[Saved entries]

(* ===== verification/Archives.v ===== *)
(** * The archives (crates/qtv-store/src/burn_archive.rs, roster_archive.rs)

    Two logs that are read by a number: the blocks that carry a burn by their
    height, the rosters by their epoch.  In memory they keep the place of each
    record. *)

From stdpp Require Import sorting.
From S2P Require Import Prelude Codec Crc Log StoreLog RecordIndex.

Definition MAX_HEIGHTS_AFTER : nat := 1024.

Record BurnArchiveEntry : Type := mkBurnEntry {
  be_height : Z;
  be_header_bytes : list byte;
  be_certificate : list byte;
  be_events : list (list byte) }.

Definition BurnArchiveEntry_encode (r : BurnArchiveEntry) (e : Encoder) : Encoder :=
  foldl (fun e leaf => put_bytes leaf e)
    (e |> put_u64 (be_height r) |> put_bytes (be_header_bytes r) |> put_bytes (be_certificate r)
       |> put_u64 (len (be_events r))) (be_events r).

Definition BurnArchiveEntry_decode : Dec BurnArchiveEntry :=
  let* height := get_u64 in
  let* header_bytes := get_bytes in
  let* certificate := get_bytes in
  let* count := get_u64 in
  let* events := decode_n get_bytes (Z.to_nat count) in
  dret (mkBurnEntry height header_bytes certificate events).

Definition BurnArchiveEntry_codec : Codec BurnArchiveEntry :=
  mkCodec BurnArchiveEntry BurnArchiveEntry_encode BurnArchiveEntry_decode (fun r =>
    u64 (be_height r) /\ u64 (len (be_header_bytes r)) /\ u64 (len (be_certificate r)) /\
    u64 (len (be_events r)) /\ Forall (fun leaf => u64 (len leaf)) (be_events r)).

Record RosterArchiveEntry : Type := mkRosterArchive {
  re_epoch : Z;
  re_height : Z;
  re_roster : list byte;
  re_proof : list byte }.

Definition RosterArchiveEntry_encode (r : RosterArchiveEntry) (e : Encoder) : Encoder :=
  e |> put_u64 (re_epoch r) |> put_u64 (re_height r) |> put_bytes (re_roster r) |> put_bytes (re_proof r).

Definition RosterArchiveEntry_decode : Dec RosterArchiveEntry :=
  let* epoch := get_u64 in
  let* height := get_u64 in
  let* roster := get_bytes in
  let* proof := get_bytes in
  dret (mkRosterArchive epoch height roster proof).

Definition RosterArchiveEntry_codec : Codec RosterArchiveEntry :=
  mkCodec RosterArchiveEntry RosterArchiveEntry_encode RosterArchiveEntry_decode (fun r =>
    u64 (re_epoch r) /\ u64 (re_height r) /\ u64 (len (re_roster r)) /\ u64 (len (re_proof r))).

(** The places of the records by their number. *)
Notation Places := (gmap Z (nat * nat)).

(** [BurnArchive] and [RosterArchive] have the same fields. *)
Record Archive : Type := mkArchive { ar_log : Log; places : Places }.

Inductive ArchiveError : Type := InLog (e : LogError) | SyncFailed | TruncateFailed.

(** What both archives do alike, for a record type and its number. *)
Section Archive.
Context {R : Type} (codec : Codec R) (key : R -> Z).

Definition visit (m : Places) (payload : list byte) (payload_start _end : nat) : bool * Places :=
  match from_bytes codec payload with
  | Ok r => (true, <[key r := (payload_start, length payload)]> m)
  | Err _ => (false, m)
  end.

Definition archive_open (rng file : list byte) : Result ArchiveError Archive :=
  match open_scanned_strict visit rng file ∅ with
  | Err e => Err (InLog e)
  | Ok (log, m) => Ok (mkArchive log m)
  end.

(** [fault] is what the write meets, [sync_ok] what the sync does. *)
Definition archive_append (fault : option (nat * bool)) (sync_ok : bool) (r : R) (a : Archive)
    : Result ArchiveError unit * Archive :=
  let payload := to_bytes codec r in
  let start := next_payload_start (ar_log a) in
  match append fault (ar_log a) payload with
  | (Err e, l) => (Err (InLog e), mkArchive l (places a))
  | (Ok _, l) =>
      if negb sync_ok then (Err SyncFailed, mkArchive l (places a))
      else (Ok tt, mkArchive (log_sync l) (<[key r := (start, length payload)]> (places a)))
  end.

Definition archive_entry (a : Archive) (n : Z) : option R :=
  match places a !! n with
  | Some (start, length_) =>
      match read_payload (ar_log a) start length_ with
      | Ok payload => match from_bytes codec payload with Ok r => Some r | Err _ => None end
      | Err _ => None
      end
  | None => None
  end.
End Archive.

(** [min] of an iterator. *)
Definition min_of (ns : list nat) : option nat :=
  foldr (fun n m => Some (match m with Some m => Nat.min n m | None => n end)) None ns.

(** The end of both [truncate_to_height]. *)
Definition cut_at (ok : bool) (cut : option nat) (a : Archive) : Result ArchiveError unit * Archive :=
  match cut with
  | None => (Ok tt, a)
  | Some cut =>
      if negb ok then (Err TruncateFailed, a)
      else (Ok tt, mkArchive (log_truncate (ar_log a) cut)
        (filter (fun kp => (kp.2.1 < cut)%nat) (places a)))
  end.

(** ** Burns *)

Definition burn_open := archive_open BurnArchiveEntry_codec be_height.
Definition burn_append := archive_append BurnArchiveEntry_codec be_height.
Definition burn_entry := archive_entry BurnArchiveEntry_codec.

Definition burn_truncate_to_height (ok : bool) (height : Z) (a : Archive)
    : Result ArchiveError unit * Archive :=
  let above := filter (fun kp => height < kp.1) (map_to_list (places a)) in
  cut_at ok (min_of (map (fun kp => (kp.2.1 - LEN_WIDTH)%nat) above)) a.

Definition sorted_numbers (m : Places) : list Z := merge_sort Z.le (map fst (map_to_list m)).

Definition heights_after (a : Archive) (cursor : Z) : list Z :=
  take MAX_HEIGHTS_AFTER (filter (fun h => cursor < h) (sorted_numbers (places a))).

Definition burn_heights (a : Archive) : list Z := sorted_numbers (places a).
Definition burn_contains (a : Archive) (height : Z) : bool := bool_decide (is_Some (places a !! height)).

(** ** Rosters *)

Definition roster_open := archive_open RosterArchiveEntry_codec re_epoch.
Definition roster_entry := archive_entry RosterArchiveEntry_codec.

Definition roster_append (fault : option (nat * bool)) (sync_ok : bool) (r : RosterArchiveEntry) (a : Archive)
    : Result ArchiveError unit * Archive :=
  if decide (is_Some (places a !! re_epoch r)) then (Ok tt, a)
  else archive_append RosterArchiveEntry_codec re_epoch fault sync_ok r a.

Definition stale (a : Archive) (height epoch : Z) : bool :=
  match roster_entry a epoch with Some r => height <? re_height r | None => true end.

Definition roster_truncate_to_height (ok : bool) (height : Z) (a : Archive)
    : Result ArchiveError unit * Archive :=
  let old := filter (fun kp => stale a height kp.1 = true) (map_to_list (places a)) in
  cut_at ok (min_of (map (fun kp => (kp.2.1 - LEN_WIDTH)%nat) old)) a.
Lemma remove_middle (a : list (Z * list byte)) f b :
  StronglySorted Z.lt (map fst (a ++ f :: b)) -> filter (fun g => g.1 <> f.1) (a ++ f :: b) = a ++ b.
Proof.
  intros Hs. rewrite map_app in Hs. cbn [map] in Hs.
  assert (forall g, g ∈ a -> g.1 <> f.1) as Ha.
  { intros g Hg He. assert (g.1 < f.1); [|lia].
    eapply (StronglySorted_app_1_elem_of Z.lt); [exact Hs| |apply list_elem_of_here].
    apply list_elem_of_In, in_map, list_elem_of_In. done. }
  apply StronglySorted_app_1_r in Hs. inversion_clear Hs as [|? ? _ Hb].
  rewrite filter_app, filter_cons_False by (intros Hne; by apply Hne). f_equal; apply filter_all.
  - by apply Forall_forall.
  - rewrite Forall_map in Hb. eapply Forall_impl; [exact Hb|]. cbn beta. lia.
Qed.

Lemma sum_len_app a b : sum_len (a ++ b) = sum_len a + sum_len b.
Proof. induction a as [|r a IH]; [done|]. cbn [app sum_len foldr] in *. fold (sum_len (a ++ b)). fold (sum_len a). lia. Qed.

Definition safe (ds : list Disk) (hist : list Rec) : Prop :=
  Forall (fun d => exists rss tail, good_disk d hist rss tail) ds.

(** Replacing the runs of a good disk. *)
Lemma good_disk_runs d hist rss tail fs rss' :
  good_disk d hist rss tail -> Forall2 run_ok fs rss' -> StronglySorted Z.lt (map fst fs) ->
  agree (flat tail rss') (flat tail rss) -> good_disk (mkDisk fs (tail_file d)) hist rss' tail.
Proof.
  intros [_ _ Ht Hok Ha] Hr Hs Hag. split; cbn [run_files tail_file]; try done.
  intros k. by rewrite Hag.
Qed.

Lemma sorted_drop_middle (a b c : list Z) :
  StronglySorted Z.lt (a ++ b ++ c) -> StronglySorted Z.lt (a ++ c).
Proof.
  rewrite !StronglySorted_app. intros (H1 & Ha & H2 & Hb & Hc). split_and!; [|done|done].
  intros x y Hx Hy. apply H1; [done|]. apply elem_of_app. by right.
Qed.

Lemma open_run_file f : run_file (open_run f) = f.2.
Proof. done. Qed.
Lemma open_run_seq f : run_seq (open_run f) = f.1.
Proof. done. Qed.
Lemma open_run_len f : run_len (open_run f) = (length f.2 / RECORD)%nat.
Proof. done. Qed.

#[local] Opaque open_run.

Lemma fold_newest_good t hist rss fs fo fn t' ds :
  good_index t hist rss -> run_files (disk t) = fs ++ [fo; fn] ->
  fold_newest (map open_run fs) (open_run fo) (open_run fn) t = (t', ds) ->
  (exists rss', good_index t' hist rss' /\ (length (runs t') < length (runs t))%nat) /\ safe ds hist.
Proof.
  intros [Hd Hf Hn Hw Htl Hsl] Hfs. unfold fold_newest, write_run. rewrite !open_run_file, !open_run_seq.
  pose proof Hd as [Hr Hs Ht Hok Ha]. rewrite Hfs in *.
  apply Forall2_app_inv_l in Hr as (rss0 & rest & Hr0 & Hrest & ->).
  apply Forall2_cons_inv_l in Hrest as (ro & rest' & Ho & Hrest & ->).
  apply Forall2_cons_inv_l in Hrest as (rn & rest'' & Hnw & ->%Forall2_nil_inv_l & ->). rewrite (run_ok_records _ _ Ho), (run_ok_records _ _ Hnw).
  set (m := merge_records (length ro + length rn) ro rn).
  destruct (merge_records_spec (length ro + length rn) ro rn) as (Hm & _ & Hma); [done|apply Ho|apply Hnw|].
  fold m in Hm, Hma. cbn zeta. cbn [run_files disk tail_file].
  set (fm := (next_seq t, image m)).
  assert (run_ok fm m) as Hfm by done.
  assert (StronglySorted Z.lt (map fst (fs ++ fo :: fn :: [fm]))) as Hs3.
  { pose proof (seqs_snoc _ _ fm Hs Hn eq_refl) as H. by rewrite <- app_assoc in H. }
  assert (StronglySorted Z.lt (map fst (fs ++ fn :: [fm]))) as Hs2.
  { rewrite map_app in *. by apply (sorted_drop_middle _ [fo.1]). }
  assert (StronglySorted Z.lt (map fst (fs ++ [fm]))) as Hs1.
  { rewrite map_app in *. by apply (sorted_drop_middle _ [fn.1]). }
  unfold remove_run. cbn [run_files tail_file]. rewrite <- app_assoc. cbn [app].
  rewrite (remove_middle fs fo _ Hs3), (remove_middle fs fn _ Hs2).
  assert (forall x, agree (flat (tail_mem t) (rss0 ++ x)) (flat (tail_mem t) (rss0 ++ [ro; rn])) ->
    forall gs, Forall2 run_ok gs x -> StronglySorted Z.lt (map fst (fs ++ gs)) ->
    good_disk (mkDisk (fs ++ gs) (tail_file (disk t))) hist (rss0 ++ x) (tail_mem t)) as Hgood.
  { intros x Hx gs Hgs Hsg. eapply good_disk_runs; [exact Hd|by apply Forall2_app|done|done]. }
  assert (forall c, concat (rev (rss0 ++ c)) = concat (rev c) ++ concat (rev rss0)) as Hcat.
  { intros c. by rewrite rev_app_distr, concat_app. }
  destruct (agree_covered (rev (tail_mem t)) m (rn ++ ro) (concat (rev rss0)) Hma) as [Hag3 Hag1].
  assert (agree (flat (tail_mem t) (rss0 ++ [m])) (flat (tail_mem t) (rss0 ++ [ro; rn]))) as Ham.
  { unfold flat, agree in *. rewrite !Hcat. cbn [rev app concat]. rewrite !app_nil_r. exact Hag1. }
  assert (agree (flat (tail_mem t) (rss0 ++ [ro; rn; m])) (flat (tail_mem t) (rss0 ++ [ro; rn]))) as Ham3.
  { unfold flat, agree in *. rewrite !Hcat. cbn [rev app concat]. rewrite !app_nil_r, <- !app_assoc in *. exact Hag3. }
  assert (agree (flat (tail_mem t) (rss0 ++ [rn; m])) (flat (tail_mem t) (rss0 ++ [ro; rn]))) as Ham2.
  { intros k. rewrite <- Ham. unfold flat. rewrite !Hcat. cbn [rev app concat]. rewrite !app_nil_r, <- !app_assoc.
    rewrite !assoc_app, Hma, assoc_app. destruct (assoc (rev (tail_mem t)) k); [done|].
    destruct (assoc rn k); [done|]. done. }
  intros [= <- <-]. split.
  - exists (rss0 ++ [m]). split; [|].
    + split; cbn [disk runs next_seq tail_mem tail_len sorted_len run_files]; try done.
      * apply Hgood; [done|by auto using Forall2_cons_2, Forall2_nil_2|done].
      * by rewrite map_app.
      * apply Forall_app in Hn as [Hn _]. apply Forall_app. split.
        -- eapply Forall_impl; [exact Hn|]. cbn beta. lia.
        -- constructor; [cbn; lia|done].
      * rewrite Hsl, Hf, map_app, !sum_len_app. unfold sum_len. cbn [map foldr]. rewrite !open_run_len. lia.
    + cbn [runs]. rewrite Hf, !length_app, !length_map, length_app. cbn [length]. lia.
  - unfold safe. rewrite !Forall_cons. split_and!; [..|done]; eexists _, _.
    + apply (Hgood [ro; rn; m] Ham3 [fo; fn; fm]); [by auto using Forall2_cons_2, Forall2_nil_2|done].
    + apply (Hgood [rn; m] Ham2 [fn; fm]); [by auto using Forall2_cons_2, Forall2_nil_2|done].
    + apply (Hgood [m] Ham [fm]); [by auto using Forall2_cons_2, Forall2_nil_2|done].
Qed.

(** The loop stops when the last two runs differ enough in size. *)
Definition settled (t : TxIndex) : Prop :=
  match rev (runs t) with
  | newer :: older :: _ => Z.of_nat (run_len newer) * RUN_FANOUT < Z.of_nat (run_len older)
  | _ => True
  end.
Lemma no_equivocation_evidence e :
  valid Equivocation_codec e -> Equivocation_attributes e chain pk = false.
Proof using Hn Hpk L.
  intros (_ & ? & ? & ? & ? & ? & ? & ? & _). apply not_true_iff_false.
  intros (Hne & Ev & Va & Vb & _ & V1 & V2)%equivocation_parts. rewrite <- Ev in V2. apply Hne.
  by eapply same_plain_block; [..|exact V1|exact V2].
Qed.

Lemma no_prevote_evidence e :
  valid PrevoteEquivocation_codec e ->
  separates digest_256 (hashed n)
    [prevote_input (pe_height e) (pe_view e) (pv_value (pe_first e)) (pv_pol (pe_first e));
     prevote_input (pe_height e) (pe_view e) (pv_value (pe_second e)) (pv_pol (pe_second e))] ->
  PrevoteEquivocation_attributes e chain pk = false.
Proof using Hn Hpk L cost_u64 cost_plain.
  intros (_ & Hh & Hv & (Hs1 & Hc1 & Hv1 & Hp1 & _) & (Hs2 & Hc2 & Hv2 & Hp2 & _)) Hsep.
  apply not_true_iff_false. intros (Hne & _ & V1 & V2)%prevotes_parts. apply Hne.
  apply (prevote_input_inj (pe_height e) (pe_view e)); [done|done|by apply pol_ok_all|by apply pol_ok_all|].
  refine (same_subject (grants (prevote_guard n)) _ _ _ _ _ _ _ _ (proj1 (inv_prevote n Hn))
    Hh Hv Hs1 Hs2 Hc1 Hc2 Hsep _ V1 V2).
  intros z Hz s c Hs Hc Hsz Ha. apply accounted_subject in Ha as (Hin & Hg & _); [|done..]. split; [done|].
  apply Hg. apply elem_of_cons in Hz as [-> | Hz]; [by apply prevote_input_length|].
  apply list_elem_of_singleton in Hz as ->. by apply prevote_input_length.
Qed.

Lemma no_proposal_evidence e :
  valid ProposalEquivocation_codec e ->
  separates digest_256 (hashed n)
    [proposal_input (re_height e) (re_view e) (pr_shape (re_first e));
     proposal_input (re_height e) (re_view e) (pr_shape (re_second e))] ->
  ProposalEquivocation_attributes e chain pk = false.
Proof using Hn Hpk L cost_u64 cost_plain.
  intros (_ & Hh & Hv & (Hs1 & Hc1 & Hq1 & _) & (Hs2 & Hc2 & Hq2 & _)) Hsep.
  apply not_true_iff_false. intros (Hne & _ & V1 & V2)%proposals_parts. apply Hne.
  apply (proposal_input_inj (re_height e) (re_view e)); [done..|].
  refine (same_subject (grants (proposal_guard n)) _ _ _ _ _ _ _ _ (proj1 (inv_proposal n Hn))
    Hh Hv Hs1 Hs2 Hc1 Hc2 Hsep _ V1 V2).
  intros z Hz s c Hs Hc Hsz Ha. apply accounted_subject in Ha as (Hin & _ & Hg); [|done..]. split; [done|].
  apply Hg. apply elem_of_cons in Hz as [-> | Hz]; [by apply proposal_input_length|].
  apply list_elem_of_singleton in Hz as ->. by apply proposal_input_length.
Qed.

Lemma no_finality_evidence e key_of a os :
  valid DoubleFinality_codec e -> key_of a = Some pk -> offenders key_of e chain = Some os -> a ∉ os.
Proof using Hn Hpk L.
  intros (Hh & _ & [_ Ha] & _ & [_ Hb]) Hk (_ & Hne & Va & Vb & view & Ho)%offenders_parts Hin.
  rewrite Forall_forall in Ho. rewrite Forall_forall in Ha. rewrite Forall_forall in Hb.
  destruct (Ho a Hin) as [(p1 & w1 & W1 & E1 & K1 & V1) (p2 & w2 & W2 & _ & K2 & V2)].
  rewrite Hk in K1, K2. injection K1 as <-. injection K2 as <-. apply Hne.
  destruct (Ha w1 W1) as (_ & Hv & S1 & C1 & _), (Hb w2 W2) as (_ & _ & S2 & C2 & _). rewrite E1 in Hv.
  exact (same_plain_block _ _ _ _ _ _ _ _ Hh Hv S1 S2 C1 C2 Va Vb V1 V2).
Qed.
End Convicted.
End History.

ASSIGNMENT :: Of the entries above, transcribe exactly those lines that fall between the line containing "mkCodec RosterArchiveEntry RosterArchiveEntry_encode" and the line containing "Definition visit (m", together with those two lines.

ANSWER BOX ::
  mkCodec RosterArchiveEntry RosterArchiveEntry_encode RosterArchiveEntry_decode (fun r =>
    u64 (re_epoch r) /\ u64 (re_height r) /\ u64 (len (re_roster r)) /\ u64 (len (re_proof r))).

(** The places of the records by their number. *)
Notation Places := (gmap Z (nat * nat)).

(** [BurnArchive] and [RosterArchive] have the same fields. *)
Record Archive : Type := mkArchive { ar_log : Log; places : Places }.

Inductive ArchiveError : Type := InLog (e : LogError) | SyncFailed | TruncateFailed.

(** What both archives do alike, for a record type and its number. *)
Section Archive.
Context {R : Type} (codec : Codec R) (key : R -> Z).

Definition visit (m : Places) (payload : list byte) (payload_start _end : nat) : bool * Places :=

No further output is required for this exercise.